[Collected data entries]
※

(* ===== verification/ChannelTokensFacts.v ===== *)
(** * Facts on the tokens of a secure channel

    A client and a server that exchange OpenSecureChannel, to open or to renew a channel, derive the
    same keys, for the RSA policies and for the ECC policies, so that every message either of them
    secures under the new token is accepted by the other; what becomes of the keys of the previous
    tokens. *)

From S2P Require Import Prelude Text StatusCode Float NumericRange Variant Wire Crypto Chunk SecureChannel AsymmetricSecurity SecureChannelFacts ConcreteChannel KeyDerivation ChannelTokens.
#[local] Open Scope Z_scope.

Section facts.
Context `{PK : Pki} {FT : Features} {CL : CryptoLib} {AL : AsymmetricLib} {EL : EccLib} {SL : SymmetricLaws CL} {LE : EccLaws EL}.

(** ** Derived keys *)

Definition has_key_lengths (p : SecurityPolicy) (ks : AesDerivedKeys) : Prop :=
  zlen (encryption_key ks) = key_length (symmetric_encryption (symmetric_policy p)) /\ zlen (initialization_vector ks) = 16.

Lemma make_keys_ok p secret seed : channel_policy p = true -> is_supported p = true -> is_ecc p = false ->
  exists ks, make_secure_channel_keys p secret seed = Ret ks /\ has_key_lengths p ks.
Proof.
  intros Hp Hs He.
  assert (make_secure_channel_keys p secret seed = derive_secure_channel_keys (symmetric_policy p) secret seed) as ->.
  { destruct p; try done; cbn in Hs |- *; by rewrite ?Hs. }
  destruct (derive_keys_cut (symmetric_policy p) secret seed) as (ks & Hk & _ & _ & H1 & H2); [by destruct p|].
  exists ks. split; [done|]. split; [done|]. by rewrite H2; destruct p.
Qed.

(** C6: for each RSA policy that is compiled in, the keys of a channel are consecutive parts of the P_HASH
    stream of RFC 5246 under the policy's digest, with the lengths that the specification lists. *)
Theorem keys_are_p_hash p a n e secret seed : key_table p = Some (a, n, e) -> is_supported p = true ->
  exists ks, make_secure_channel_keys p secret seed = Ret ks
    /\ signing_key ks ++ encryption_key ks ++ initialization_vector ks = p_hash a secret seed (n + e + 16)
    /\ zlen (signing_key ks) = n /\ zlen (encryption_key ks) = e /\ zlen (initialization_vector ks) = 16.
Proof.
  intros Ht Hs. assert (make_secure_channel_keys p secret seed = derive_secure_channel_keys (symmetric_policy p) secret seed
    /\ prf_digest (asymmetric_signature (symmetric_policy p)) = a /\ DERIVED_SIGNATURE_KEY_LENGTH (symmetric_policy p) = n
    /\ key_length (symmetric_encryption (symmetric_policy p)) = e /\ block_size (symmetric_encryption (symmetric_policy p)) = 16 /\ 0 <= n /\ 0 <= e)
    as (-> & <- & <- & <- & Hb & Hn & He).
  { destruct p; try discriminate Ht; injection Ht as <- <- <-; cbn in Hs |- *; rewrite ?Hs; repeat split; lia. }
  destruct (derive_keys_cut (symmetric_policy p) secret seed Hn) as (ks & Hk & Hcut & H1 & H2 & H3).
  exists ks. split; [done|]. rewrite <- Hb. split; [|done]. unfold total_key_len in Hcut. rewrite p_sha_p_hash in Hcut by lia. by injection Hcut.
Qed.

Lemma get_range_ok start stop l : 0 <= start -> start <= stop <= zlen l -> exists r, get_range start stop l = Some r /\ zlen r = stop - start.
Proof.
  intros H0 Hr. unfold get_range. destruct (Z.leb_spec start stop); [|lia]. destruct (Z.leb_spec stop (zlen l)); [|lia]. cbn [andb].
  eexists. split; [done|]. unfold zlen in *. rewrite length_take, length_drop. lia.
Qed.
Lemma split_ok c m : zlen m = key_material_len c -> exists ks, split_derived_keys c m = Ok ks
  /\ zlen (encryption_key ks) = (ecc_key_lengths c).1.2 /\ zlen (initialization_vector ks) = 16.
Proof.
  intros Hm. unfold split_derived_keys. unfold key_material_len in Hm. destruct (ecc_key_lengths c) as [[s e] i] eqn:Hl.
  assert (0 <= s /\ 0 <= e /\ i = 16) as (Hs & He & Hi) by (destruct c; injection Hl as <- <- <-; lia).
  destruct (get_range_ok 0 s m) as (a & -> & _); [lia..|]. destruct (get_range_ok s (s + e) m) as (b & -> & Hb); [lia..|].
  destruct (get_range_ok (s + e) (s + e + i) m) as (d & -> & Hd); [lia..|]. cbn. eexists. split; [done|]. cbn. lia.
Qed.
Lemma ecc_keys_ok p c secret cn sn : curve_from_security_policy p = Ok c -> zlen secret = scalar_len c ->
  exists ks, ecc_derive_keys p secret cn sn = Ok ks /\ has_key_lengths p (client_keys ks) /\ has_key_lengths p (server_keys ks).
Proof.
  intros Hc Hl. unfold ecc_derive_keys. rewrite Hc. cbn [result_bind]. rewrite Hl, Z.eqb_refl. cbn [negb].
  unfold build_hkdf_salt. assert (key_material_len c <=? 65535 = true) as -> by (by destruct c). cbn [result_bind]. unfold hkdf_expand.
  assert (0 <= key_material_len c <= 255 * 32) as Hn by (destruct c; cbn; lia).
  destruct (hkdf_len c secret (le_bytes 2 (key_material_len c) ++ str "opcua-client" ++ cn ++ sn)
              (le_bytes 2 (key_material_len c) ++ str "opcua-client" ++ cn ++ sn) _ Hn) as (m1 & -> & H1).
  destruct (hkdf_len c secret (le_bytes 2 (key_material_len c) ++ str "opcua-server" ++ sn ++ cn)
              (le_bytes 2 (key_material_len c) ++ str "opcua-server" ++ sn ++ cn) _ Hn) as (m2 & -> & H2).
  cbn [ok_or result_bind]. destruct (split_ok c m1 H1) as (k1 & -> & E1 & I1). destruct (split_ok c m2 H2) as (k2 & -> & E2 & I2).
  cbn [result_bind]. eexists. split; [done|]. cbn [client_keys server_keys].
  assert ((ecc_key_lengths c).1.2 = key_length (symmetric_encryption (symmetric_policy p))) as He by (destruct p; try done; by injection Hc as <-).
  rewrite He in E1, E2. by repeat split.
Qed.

※

DIRECTIONS >>
Using the entries above, return each line in which the word "that" occurs.

YOUR SOLUTION >>
    A client and a server that exchange OpenSecureChannel, to open or to renew a channel, derive the
    same keys, for the RSA policies and for the ECC policies, so that every message either of them
(** C6: for each RSA policy that is compiled in, the keys of a channel are consecutive parts of the P_HASH
    stream of RFC 5246 under the policy's digest, with the lengths that the specification lists. *)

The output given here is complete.